Why Can't I Be Normal | Teen Ink

Why Can't I Be Normal

November 14, 2023
By Forrest1 BRONZE, Lewis Center, Ohio
Forrest1 BRONZE, Lewis Center, Ohio
1 article 0 photos 0 comments

Favorite Quote:
"Women raise their voices because they aren't being listened to. Men raise their voices because they aren't being obeyed"


I think I was 7 the first time I realized that my family wasn't normal when I realized that it wasn't normal to live with your grandmother, that it wasn’t normal to have the only meals you eat to be the two the school gave, that the Eviction Notice on our door meant we were too poor to afford an apartment, that food stamps told we didn't have enough for food either.

When I was 13, I realized that what was happening in my house wasn't normal, that it wasn't normal to be woken up at midnight and screamed at, it wasn't normal to be yelled at for a teacher calling home because they had heard or seen something concerning, it wasn’t normal to be taught by the rest of your family how and when to call the cops on your step-father.

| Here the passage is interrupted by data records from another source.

(** The part of [extractValuesWithPosFromRange] after the range
    statement is found: the values of the collection [rangeExpr]. *)
Definition collectionValues (pass : Pass) (fieldName : string) (rangeExpr : node)
    : list valueWithPos :=
  let sliceLit :=
    match rangeExpr with
    | Ident ident =>
      match ObjectOf pass ident with
      | None => None
      | Some sliceObj =>
        extractValuesWithPosFromRange_files2 pass sliceObj (Files pass) None
      end
    | CompositeLit ty lb elts rb => Some (CompositeLit ty lb elts rb)
    | _ => None
    end in
  match sliceLit with
  | Some (CompositeLit _ _ elts _) =>
    extractValuesWithPosFromRange_rows pass fieldName elts []
  | _ => []
  end.

(** The string constant the type checker reports for an expression, as
    [eval] reads it. *)
Definition constantString (pass : Pass) (expr : node) : option string :=
  match Types pass expr with
  | Some {| TVValue := Some v |} =>
    match ValueKind v with
    | KString => Some (Strings.Trim (ValueString v) quote)
    | _ => None
    end
  | _ => None
  end.

(** The test cases it extracts for a name argument: those of the table
    for [loopVar.field], none for any other expression. *)
Definition testCases (pass : Pass) (firstArg : node) : list valueWithPos :=
  match firstArg with
  | SelectorExpr (Ident ident) sel' =>
    extractValuesWithPosFromRange pass ident (Name sel')
  | _ => []
  end.

End WithTables.
End Testsnake.

(** ** src/unnamed/part_001 *)

Module Part001.
Import Ast Analysis.

(** A [range] over a Go map yields the entries in an order the run time
    chooses: some permutation of them. *)
Class MapOrder := {
  range_order : list (string * Z) -> list (string * Z);
  range_order_perm : forall l, Permutation (range_order l) l
}.

(** The order in which the entries are listed. *)
Definition listed_order : MapOrder :=
  {| range_order := fun l => l; range_order_perm := fun l => Permutation_refl l |}.

Section WithTables.
Context `{UnicodeTables} `{MapOrder}.

(** [isValidSnakeCase], [isTestingType] and [findVarDecl] have the same
    text in this file as in [src/testsnake.go]. *)
Definition isValidSnakeCase : string -> bool := Testsnake.isValidSnakeCase.
Definition isTestingType : Pass -> node -> bool := Testsnake.isTestingType.
Definition findVarDecl : Pass -> ident -> string := Testsnake.findVarDecl.

Definition getStringValue (pass : Pass) (expr : node) : string :=
  match expr with
  | BasicLit _ v => Strings.Trim v quote
  | _ =>
    let identifier :=
      match expr with
      | Ident ident =>
        match ObjectOf pass ident with
        | Some (Const _ konst) => Some (Strings.Trim (ValueString konst) quote)
        | Some (Var _) =>
          let decl := findVarDecl pass ident in
          if negb (String.eqb decl "") then Some decl else None
        | _ => None
        end
      | _ => None
      end in
    match identifier with
    | Some s => s
    | None =>
      match Types pass expr with
      | Some {| TVValue := Some v |} => Strings.Trim (ValueString v) quote
      | _ => ""
      end
    end
  end.

(** The inner loop of [extractNamesFromCompositeLit], over the key-value
    pairs of a row. *)
Fixpoint extractNamesFromCompositeLit_row (innerElts : list node)
    (fieldName : string) (result : gmap string Z) : gmap string Z :=
  match innerElts with
  | [] => result
  | innerElt :: rest =>
    match innerElt with
    | KeyValueExpr (Ident ident) (BasicLit p v) =>
      if String.eqb (Name ident) fieldName then
        extractNamesFromCompositeLit_row rest fieldName
          (<[Strings.Trim v quote := p]> result)
      else extractNamesFromCompositeLit_row rest fieldName result
    | _ => extractNamesFromCompositeLit_row rest fieldName result
    end
  end.

(** [extractNamesFromCompositeLit], on the elements of the literal. *)
Fixpoint extractNamesFromCompositeLit (elts : list node) (fieldName : string)
    (result : gmap string Z) : gmap string Z :=
  match elts with
  | [] => result
  | elt :: rest =>
    match elt with
    | CompositeLit _ _ innerElts _ =>
      extractNamesFromCompositeLit rest fieldName
        (extractNamesFromCompositeLit_row innerElts fieldName result)
    | _ => extractNamesFromCompositeLit rest fieldName result
    end
  end.

(** First function literal of [extractTableTestNames]; the state is
    [(rangeStmt, found)]. *)
Definition extractTableTestNames_func1 (callExpr : node) (n : node)
    (st : option node * bool) : (option node * bool) * bool :=
  if snd st then (st, false)
  else
    match n with
    | RangeStmt _ _ _ _ _ =>
      if (Pos n <? Pos callExpr) && (End_ callExpr <? End_ n)
      then ((Some n, true), false)
      else (st, true)
    | _ => (st, true)
    end.

(** The loop over [stmt.Lhs] in the second function literal. *)
Fixpoint extractTableTestNames_assign (pass : Pass) (obj : Object)
    (fieldName : string) (rhs : list node) (i : nat) (lhs : list node)
    (result : gmap string Z) : gmap string Z :=
  match lhs with
  | [] => result
  | l :: rest =>
    extractTableTestNames_assign pass obj fieldName rhs (S i) rest
      match l with
      | Ident lhsIdent =>
        if same_object (ObjectOf pass lhsIdent) obj && (i <? length rhs)%nat then
          match nth_error rhs i with
          | Some (CompositeLit _ _ elts _) =>
            extractNamesFromCompositeLit elts fieldName result
          | _ => result
          end
        else result
      | _ => result
      end
  end.

(** The loop over [stmt.Names] in the second function literal. *)
Fixpoint extractTableTestNames_spec (pass : Pass) (obj : Object)
    (fieldName : string) (values : list node) (i : nat) (names : list ident)
    (result : gmap string Z) : gmap string Z :=
  match names with
  | [] => result
  | name :: rest =>
    extractTableTestNames_spec pass obj fieldName values (S i) rest
      (if same_object (ObjectOf pass name) obj && (i <? length values)%nat then
         match nth_error values i with
         | Some (CompositeLit _ _ elts _) =>
           extractNamesFromCompositeLit elts fieldName result
         | _ => result
         end
       else result)
  end.

(** Second function literal; the state is the map [result]. *)
Definition extractTableTestNames_func2 (pass : Pass) (obj : Object)
    (fieldName : string) (n : node) (result : gmap string Z)
    : gmap string Z * bool :=
  match n with
  | AssignStmt lhs rhs =>
    (extractTableTestNames_assign pass obj fieldName rhs 0 lhs result, true)
  | ValueSpec names _ values =>
    (extractTableTestNames_spec pass obj fieldName values 0 names result, true)
  | _ => (result, true)
  end.

Definition extractTableTestNames (pass : Pass) (file : node) (selExpr : node)
    (callExpr : node) : gmap string Z :=
  let result : gmap string Z := ∅ in
  match selExpr with
  | SelectorExpr _ sel =>
    let fieldName := Name sel in
    match fst (Inspect (extractTableTestNames_func1 callExpr) file (None, false)) with
    | None => result
    | Some rangeStmt =>
      match rangeStmt with
      | RangeStmt _ _ _ (Ident sliceIdent) _ =>
        match ObjectOf pass sliceIdent with
        | None => result
        | Some obj =>
          Inspect (extractTableTestNames_func2 pass obj fieldName) file result
        end
      | _ => result
      end
    end
  | _ => result
  end.

(** The function literal of [run]. *)
Definition run_func (pass : Pass) (file : node) (n : node)
    (diags : list Diagnostic) : list Diagnostic * bool :=
  match n with
  | CallExpr (SelectorExpr x sel) args _ =>
    if negb (String.eqb (Name sel) "Run") then (diags, true)
    else if negb (isTestingType pass x) then (diags, true)
    else if (length args <? 2)%nat then (diags, true)
    else
      match args with
      | [] => (diags, true)
      | firstArg :: _ =>
        match firstArg with
        | SelectorExpr _ _ =>
          let testNames := extractTableTestNames pass file firstArg n in
          (fold_left
             (fun d '(name, p) =>
                if negb (isValidSnakeCase name) then Testsnake.Reportf d p name else d)
             (range_order (map_to_list testNames)) diags,
           true)
        | _ =>
          let testName := getStringValue pass firstArg in
          if String.eqb testName "" then (diags, true)
          else if negb (isValidSnakeCase testName)
               then (Testsnake.Reportf diags (Pos n) testName, true)
               else (diags, true)
        end
      end
  | _ => (diags, true)
  end.

Definition run (pass : Pass) : list Diagnostic :=
  fold_left
    (fun diags file =>
       if negb (Strings.HasSuffix (FileName file) "_test.go") then diags
       else Inspect (run_func pass (Syntax file)) (Syntax file) diags)
    (Files pass) [].

(** What the function literal of [run] reports at one node. *)
Definition reported (pass : Pass) (file : node) (n : node) : list Diagnostic :=
  fst (run_func pass file n []).

End WithTables.
End Part001.

(** ** Test files

    Small test files as syntax trees.  Tokens are numbered in source
    order and [at_ k] is the position of token [k]; the files are built
    over any such layout. *)

Module Examples.
Import Ast Analysis.

Section Layout.
Variable at_ : nat -> Z.

Definition ident_at (k : nat) (name : string) : ident :=
  {| NamePos := at_ k; Name := name |}.

(** [func(t *testing.T) {}], tokens [k] to [k+3]. *)
Definition funcLit (k : nat) : node :=
  Other (at_ k) (at_ (k + 3) + 1)
    [Other (at_ k) (at_ (k + 1) + 1)
       [Other (at_ k) (at_ (k + 1) + 1)
          [Other (at_ k) (at_ (k + 1))
             [Ident (ident_at k "t");
              Other (at_ (k + 1)) (at_ (k + 1) + 10)
                [SelectorExpr (Ident (ident_at (k + 1) "testing")) (ident_at (k + 1) "T")]]]];
     Other (at_ (k + 2)) (at_ (k + 3) + 1) []].

(** The call [recv.Run(arg, func(t *testing.T) {})]: the receiver at
    token [k], the name argument from token [k+2] on, [w] tokens wide,
    the closing parenthesis at token [k+6+w]. *)
Definition runCall (k w : nat) (recv : string) (arg : node) : node :=
  CallExpr (SelectorExpr (Ident (ident_at k recv)) (ident_at (k + 1) "Run"))
    [arg; funcLit (k + 2 + w)] (at_ (k + 6 + w)).

(** The call as a statement. *)
Definition runStmt (k w : nat) (recv : string) (arg : node) : node :=
  Other (at_ k) (at_ (k + 6 + w) + 1) [runCall k w recv arg].

(** A file
<<
    package p
    import "testing"
    func TestExample(t *testing.T) { stmts }
>>
    tokens 0 to 7, the statements from token 8 on, and the closing brace at
    token [last]. *)
Definition testFile (name : string) (last : nat) (stmts : list node) : File :=
  {| FileName := name;
     Syntax :=
       Other (at_ 0) (at_ last + 1)
         [Ident (ident_at 1 "p");
          Other (at_ 2) (at_ 3 + 9) [Other (at_ 3) (at_ 3 + 9) [BasicLit (at_ 3) (quoted "testing")]];
          Other (at_ 4) (at_ last + 1)
            [Ident (ident_at 5 "TestExample");
             Other (at_ 4) (at_ 7 + 10)
               [Other (at_ 6) (at_ 7 + 10)
                  [Other (at_ 6) (at_ 7 + 10)
                     [Ident (ident_at 6 "t");
                      Other (at_ 7) (at_ 7 + 10)
                        [SelectorExpr (Ident (ident_at 7 "testing")) (ident_at 7 "T")]]]];
             Other (at_ 8) (at_ last + 1) stmts]] |}.

(** The row [{name: lit}], tokens [k] to [k+3]. *)
Definition row (k : nat) (lit : string) : node :=
  CompositeLit None (at_ k)
    [KeyValueExpr (Ident (ident_at (k + 1) "name")) (BasicLit (at_ (k + 2)) lit)]
    (at_ (k + 3)).

(** The literal [[]struct{ name string }{ {name: lit1}, {name: lit2} }],
    tokens [k] to [k+12]. *)
Definition table (k : nat) (lit1 lit2 : string) : node :=
  CompositeLit
    (Some (Other (at_ k) (at_ (k + 2) + 7)
             [Other (at_ k) (at_ (k + 2) + 7)
                [Other (at_ (k + 1)) (at_ (k + 2) + 6)
                   [Other (at_ (k + 1)) (at_ (k + 2) + 6)
                      [Ident (ident_at (k + 1) "name"); Ident (ident_at (k + 2) "string")]]]]))
    (at_ (k + 3))
    [row (k + 4) lit1; row (k + 8) lit2]
    (at_ (k + 12)).

(** The statement [for _, row := range x { row-call }] with the call
    [t.Run(row.name, func(t *testing.T) {})], tokens [k] to [k+13] plus
    those of [x] ([w] of them). *)
Definition rangeStmt (k w : nat) (x : node) : node :=
  RangeStmt (at_ k)
    (Some (Ident (ident_at (k + 1) "_")))
    (Some (Ident (ident_at (k + 2) "row")))
    x
    (Other (at_ (k + 3 + w)) (at_ (k + 13 + w) + 1)
       [runStmt (k + 4 + w) 2 "t"
          (SelectorExpr (Ident (ident_at (k + 6 + w) "row")) (ident_at (k + 7 + w) "name"))]).

(** Table-driven test, the table held in a variable:
<<
    tests := []struct{ name string }{ {name: lit1}, {name: lit2} }
    for _, row := range tests {
        t.Run(row.name, func(t *testing.T) {})
    }
>> *)
Definition tableVarFile (lit1 lit2 : string) : File :=
  testFile "table_test.go" 38
    [AssignStmt [Ident (ident_at 9 "tests")] [table 10 lit1 lit2];
     rangeStmt 23 1 (Ident (ident_at 26 "tests"))].


(** A sub-test named by a literal:
<<
    t.Run(lit, func(t *testing.T) {})
>> *)
Definition literalFile (lit : string) : File :=
  testFile "literal_test.go" 17 [runStmt 9 1 "t" (BasicLit (at_ 11) lit)].
(** * mcpo-docker: a shallow embedding of the gateway's Python sources

    The development follows the four source modules:
    - [config_handler.py]   ([Module ConfigHandler]),
    - [process_monitor.py]  ([Module ProcessMonitor]),
    - [health_check.py]     ([Module HealthCheckServer]),
    - [mcp_proxy.py]        ([Module MCPServerManager], [Module MCPProxyHandler]).

    Python values that come out of [json.load] are modelled by the tree type
    [json]; dictionaries keep their insertion order, so an object is an
    association list.  Strings are byte strings (the UTF-8 encoding of the
    Python string): every character the code inspects is ASCII, and UTF-8
    never reuses an ASCII byte inside a multi-byte character, so scanning
    bytes and scanning code points find the same tokens. *)

From Stdlib Require Import Ascii.
From stdpp Require Import gmap strings list fin_maps pretty.

Local Open Scope string_scope.

(** ** JSON values *)

Unset Elimination Schemes.
Inductive json : Type :=
| JNull
| JBool (b : bool)
| JNum (n : Z)
| JStr (s : string)
| JArr (items : list json)
| JObj (members : list (string * json)).
Set Elimination Schemes.

Section json_induction.
Variable P : json → Prop.
Hypothesis Hnull : P JNull.
Hypothesis Hbool : ∀ b, P (JBool b).
Hypothesis Hnum : ∀ n, P (JNum n).
Hypothesis Hstr : ∀ s, P (JStr s).
Hypothesis Harr : ∀ items, Forall P items → P (JArr items).
Hypothesis Hobj : ∀ members, Forall (λ kv, P kv.2) members → P (JObj members).

Fixpoint json_ind (j : json) : P j :=
  match j with
  | JNull => Hnull
  | JBool b => Hbool b
  | JNum n => Hnum n
  | JStr s => Hstr s
  | JArr items =>
      Harr items
        ((fix all (l : list json) : Forall P l :=
            match l with
            | [] => @List.Forall_nil _ P
            | x :: l' => @List.Forall_cons _ P x l' (json_ind x) (all l')
            end) items)
  | JObj members =>
      Hobj members
        ((fix all (l : list (string * json)) : Forall (λ kv, P kv.2) l :=
            match l with
            | [] => @List.Forall_nil _ _
            | kv :: l' =>
                @List.Forall_cons _ (λ kv, P kv.2) kv l' (json_ind kv.2) (all l')
            end) members)
  end.
End json_induction.

(** [d.get(key)] on a dictionary: the value of the (unique) entry for [key]. *)
Fixpoint assoc_get {A} (key : string) (d : list (string * A)) : option A :=
  match d with
  | [] => None
  | (k, v) :: d' => if decide (k = key) then Some v else assoc_get key d'
  end.

(** [d.get(key)] where [d] itself came out of a [.get]: a non-dictionary has
    no entries the code can reach. *)
Definition json_get (key : string) (j : json) : option json :=
  match j with
  | JObj members => assoc_get key members
  | _ => None
  end.
Lemma delete_course_first_match_witness :
  (∃ w', delete_course "Algebra" catalogue = (Ok algebra_record, w') ∧
         table w' [analysis_record; algebra_again] ∧
         ∀ p, p ≠ COURSES_FILE → files w' !! p = files catalogue !! p) ∧
  (∃ e, delete_course "Topology" catalogue = (Raise e, catalogue) ∧ NotFound e).
Proof.
  split.
  - destruct (delete_course_first_match catalogue
                [analysis_record; algebra_record; algebra_again] "Algebra")
      as [Hhit _]; [reflexivity|].
    apply (Hhit [analysis_record] algebra_record [algebra_again]).
    + reflexivity.
    + other_names.
    + reflexivity.
  - destruct (delete_course_first_match catalogue
                [analysis_record; algebra_record; algebra_again] "Topology")
      as [_ Hmiss]; [reflexivity|].
    apply Hmiss. other_names.
Defined.

(** ** Update *)

(** What [update_course] does when it finds a record: it returns the
    request body with the stored [created_at] and the time of the call, and
    writes the table with that object in the place of the record. *)
Lemma update_course_run (w : world) (before after : list json) (course created : json)
    (course_name : string) (body : Course) :
  table w (before ++ course :: after)%list →
  Forall (other_name course_name) before → named course_name course →
  getitem course "created_at" = Ok created →
  update_course course_name body w =
  (Ok (replacement body created (clock w (ticks w))),
   World (<[COURSES_FILE :=
             Document (JList (before ++
                              stored (replacement body created (clock w (ticks w))) :: after)%list)]>
          (files w))
         (clock w) (S (ticks w))).
Proof.
  intros Ht Hb Hc Hcreated. unfold update_course. rewrite (on_table _ w _ Ht).
  apply (update_course_for_hit course_name body [] before after course created w Hb Hc Hcreated).
Qed.
Lemma html_template_format (kwargs : gmap string string)
    (title head pre snippet post : string) :
  kwargs !! "title" = Some title ->
  kwargs !! "extra_script_head" = Some head ->
  kwargs !! "body_pre" = Some pre ->
  kwargs !! "snippet" = Some snippet ->
  kwargs !! "body_post" = Some post ->
  str_format format_field html_template kwargs
  = Ok (html_page title head pre snippet post).
Proof.
  intros Ht Hh Hp Hs Hq.
  set (known := <["title" := title]> (<["extra_script_head" := head]>
                  (<["body_pre" := pre]> (<["snippet" := snippet]>
                     (<["body_post" := post]> (∅ : gmap string string)))))).
  assert (format_from format_field known html_template Text
          = Ok (html_page title head pre snippet post)) as Hknown
    by (vm_compute; reflexivity).
  assert (placeholders_from html_template Text
          = ["title"; "extra_script_head"; "body_pre"; "snippet"; "body_post"])
    as Hnames by (vm_compute; reflexivity).
  assert (plain_from html_template Text = true) as Hplain
    by (vm_compute; reflexivity).
  destruct (format_from_plain format_field known (String.length html_template)
              html_template Text (le_n _) Hplain) as (html & Hhtml & Hsame).
  - rewrite Hnames. intros k Hk.
    repeat (apply elem_of_cons in Hk as [->|Hk]; [by eexists|]).
    by apply elem_of_nil in Hk.
  - unfold str_format. rewrite Hhtml in Hknown. rewrite <- Hknown.
    apply Hsame. rewrite Hnames. intros k Hk.
    repeat (apply elem_of_cons in Hk as [->|Hk]; [by (rewrite ?Ht, ?Hh, ?Hp, ?Hs, ?Hq)|]).
    by apply elem_of_nil in Hk.
Qed.

(** X8.  With the default template a bundled page always renders,
    whatever [template_options] the caller passes, the empty one
    included: the four keys the template needs besides [snippet] are
    installed before the caller's options are merged in.  The page is the
    template with the values put in as they are (braces in a value are
    not interpreted again), and its [snippet] is the one the call builds,
    also when the options have a [snippet] of their own. *)
Theorem default_template_always_renders
    (prefix : string) (widgets : Widgets) (title : string)
    (all_states drop_defaults : bool) (template_options : list (string * string)) :
  let opts := template_opts title template_options in
  let state :=
    if all_states then None else Some (dependency_state widgets drop_defaults) in
  let snippet :=
    offline_snippet prefix (font_awesome_folder "4.7.0") (requirejs_filename "2.3.4")
      (embed_snippet widgets (prefix +:+ embed_js_filename html_manager_version)
         false drop_defaults state) in
  exists t head pre post,
    opts !! "title" = Some t /\ opts !! "extra_script_head" = Some head
    /\ opts !! "body_pre" = Some pre /\ opts !! "body_post" = Some post
    /\ bundled_page' prefix widgets title all_states drop_defaults html_template
         template_options
       = Ok (html_page t head pre snippet post).
Proof.
  cbv zeta.
  assert (forall k, k ∈ ["title"; "extra_script_head"; "body_pre"; "body_post"] ->
            is_Some (template_opts title template_options !! k)) as Hkeys.
  { intros k Hk. apply dict_update_is_Some.
    repeat (apply elem_of_cons in Hk as [->|Hk]; [by eexists|]).
    by apply elem_of_nil in Hk. }
  destruct (Hkeys "title") as [t Ht]; [elem_solver|].
  destruct (Hkeys "extra_script_head") as [head Hh]; [elem_solver|].
  destruct (Hkeys "body_pre") as [pre Hp]; [elem_solver|].
  destruct (Hkeys "body_post") as [post Hq]; [elem_solver|].
  exists t, head, pre, post. split_and!; [done..|].
  unfold bundled_page. cbv zeta. apply html_template_format.
  - by rewrite lookup_insert_ne.
  - by rewrite lookup_insert_ne.
  - by rewrite lookup_insert_ne.
  - by rewrite lookup_insert_eq.
  - by rewrite lookup_insert_ne.
Qed.

Lemma fetched_app (t1 t2 : list event) : fetched (t1 ++ t2) = fetched t1 ++ fetched t2.
Proof. apply omap_app. Qed.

Around the same time, I found the person who would become the closest thing I ever had to a mother, the one person who knew everything, and who supported me through everything. But then I had to leave, and that was the heaviest grief I have ever felt, and by the end of that summer, I was done, completely and totally done. On Monday, August 14th, I attempted suicide for the third time in my life, and as I woke up the next morning in a daze, the only emotion I felt was anger, at the world, at other people, but more so, at myself. Then on August 17th, I got myself up and went to my first day of high school, as if absolutely nothing happened. 

Now looking back on that night and the many struggling nights over the summer and school year, the thing that makes me the angriest, is that when I did ask for help, and I did, no one noticed, no one helped, I was deemed as “overdramatic” and “exaggerating”, instead of being helped I was ignored, and told that I was “making it up” and that it was “all in my head”. 

Being told you're mature for your age-at least when you’ve been abused- doesn’t mean that you’re smart, or you like mature topics, it means you raised yourself and you comforted yourself and you protected yourself from the abuse that held you in its razor-sharp grip. It means you became a 25-year-old living in an 8-year-old's body. It means that when you finally escape the abusive hell, you don't know how to be your age anymore, because you’ve always had to be older, you had to do the maturing that takes most people 25 years in 1 year.  

I was never a child, for 13 years I wasn’t a child, but now, I'm expected to be one. I'm expected to want to hang out with friends and go to fun places when in reality, I don't have many friends, if any at all, true friends at least. But I don't want to go out, at least not with other people, I want to hike up a mountain alone, and watch the stars alone, I don't like being around other people because I’ve been alone my entire life, it's always just been me. 

For most people, the idea of being alone forever scares them, the idea of dying alone scares them. It doesn’t for me, if anything, it comforts me. I prefer being alone, it's easier, there's no one you have to spend time with to keep the relationship, there's no one who you have to impress, and there's no one you have to put on a mask for. 

Except at school, there's a new mask for every new class, every new teacher, every new person. I don’t understand how schools go around saying that “they care about mental health” and “if you need someone to talk to there's someone available” but in reality it just “well, you should get your grades up”, “How are you failing”, “You grades are slipping since last year”. Because all I want to say to those people is “Yeah, my main priority has been keeping myself alive and safe but thanks for the concern about my grades”. 

I remember, when I was 7, 8, 9 all the way through 13, watching Homecoming and Prom and all the other school dances on TV, on Disney Channel, and thinking that there was no chance I'd be alive to go to them, that there was no chance I’d make it to high school. But now, after going to my first homecoming, I realize how surreal this year has been, I'm not “recovered” or “healed” by any stretch, but I'm at a year in my life that for the past 7 years, I never thought I’d make it too. And if we’re being honest I probably shouldn’t have, medically at least.